What you are asked to do - Set down the line that contains "(** A name behind" and every line after it to the end of the entries, exactly as they stand and nothing more.

------

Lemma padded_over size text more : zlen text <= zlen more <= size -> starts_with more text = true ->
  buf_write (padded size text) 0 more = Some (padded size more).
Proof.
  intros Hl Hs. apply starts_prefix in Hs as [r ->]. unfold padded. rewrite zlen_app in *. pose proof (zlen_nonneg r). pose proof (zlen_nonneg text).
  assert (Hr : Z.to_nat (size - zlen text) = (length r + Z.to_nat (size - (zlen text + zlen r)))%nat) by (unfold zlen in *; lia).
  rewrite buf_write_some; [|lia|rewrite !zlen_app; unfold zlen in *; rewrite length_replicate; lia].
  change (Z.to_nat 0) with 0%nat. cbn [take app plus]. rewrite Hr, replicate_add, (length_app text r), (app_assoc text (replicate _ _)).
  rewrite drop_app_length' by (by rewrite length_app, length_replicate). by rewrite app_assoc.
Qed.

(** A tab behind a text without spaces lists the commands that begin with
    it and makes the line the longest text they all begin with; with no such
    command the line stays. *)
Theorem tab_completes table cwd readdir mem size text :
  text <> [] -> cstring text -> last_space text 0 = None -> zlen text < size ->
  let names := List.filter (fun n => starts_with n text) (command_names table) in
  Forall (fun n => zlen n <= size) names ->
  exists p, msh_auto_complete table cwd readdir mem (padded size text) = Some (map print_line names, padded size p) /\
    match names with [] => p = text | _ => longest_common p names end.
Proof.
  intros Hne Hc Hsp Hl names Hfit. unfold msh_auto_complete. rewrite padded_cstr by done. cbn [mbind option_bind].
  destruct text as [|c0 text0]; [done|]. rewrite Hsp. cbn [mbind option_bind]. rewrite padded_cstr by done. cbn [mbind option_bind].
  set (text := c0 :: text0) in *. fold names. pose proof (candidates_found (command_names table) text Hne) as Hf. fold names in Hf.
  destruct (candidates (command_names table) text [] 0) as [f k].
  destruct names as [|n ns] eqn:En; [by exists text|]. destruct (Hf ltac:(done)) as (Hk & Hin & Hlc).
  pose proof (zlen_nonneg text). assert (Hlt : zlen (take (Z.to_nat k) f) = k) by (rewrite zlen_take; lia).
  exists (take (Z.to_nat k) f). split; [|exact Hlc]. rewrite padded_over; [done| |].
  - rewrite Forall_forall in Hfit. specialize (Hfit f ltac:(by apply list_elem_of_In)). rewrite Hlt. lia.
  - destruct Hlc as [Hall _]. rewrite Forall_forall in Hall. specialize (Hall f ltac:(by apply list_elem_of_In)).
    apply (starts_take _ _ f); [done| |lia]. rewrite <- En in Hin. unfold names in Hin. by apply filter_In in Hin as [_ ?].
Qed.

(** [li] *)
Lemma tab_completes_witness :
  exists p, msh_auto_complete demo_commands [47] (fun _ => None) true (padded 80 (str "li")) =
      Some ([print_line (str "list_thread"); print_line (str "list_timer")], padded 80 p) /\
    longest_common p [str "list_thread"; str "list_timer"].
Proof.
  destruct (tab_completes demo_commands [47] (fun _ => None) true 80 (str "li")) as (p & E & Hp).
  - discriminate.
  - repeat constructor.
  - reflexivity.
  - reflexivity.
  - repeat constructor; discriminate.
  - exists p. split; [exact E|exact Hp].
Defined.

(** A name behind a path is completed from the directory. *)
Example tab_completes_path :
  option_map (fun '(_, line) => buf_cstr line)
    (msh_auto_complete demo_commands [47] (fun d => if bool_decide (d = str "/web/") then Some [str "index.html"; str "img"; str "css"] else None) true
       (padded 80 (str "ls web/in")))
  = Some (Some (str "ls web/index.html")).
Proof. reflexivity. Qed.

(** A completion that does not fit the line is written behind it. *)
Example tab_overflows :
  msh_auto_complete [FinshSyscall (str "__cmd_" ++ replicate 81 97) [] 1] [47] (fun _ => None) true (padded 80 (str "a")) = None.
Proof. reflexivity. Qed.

------

Exercise output -
(** A name behind a path is completed from the directory. *)
Example tab_completes_path :
  option_map (fun '(_, line) => buf_cstr line)
    (msh_auto_complete demo_commands [47] (fun d => if bool_decide (d = str "/web/") then Some [str "index.html"; str "img"; str "css"] else None) true
       (padded 80 (str "ls web/in")))
  = Some (Some (str "ls web/index.html")).
Proof. reflexivity. Qed.

(** A completion that does not fit the line is written behind it. *)
Example tab_overflows :
  msh_auto_complete [FinshSyscall (str "__cmd_" ++ replicate 81 97) [] 1] [47] (fun _ => None) true (padded 80 (str "a")) = None.
Proof. reflexivity. Qed.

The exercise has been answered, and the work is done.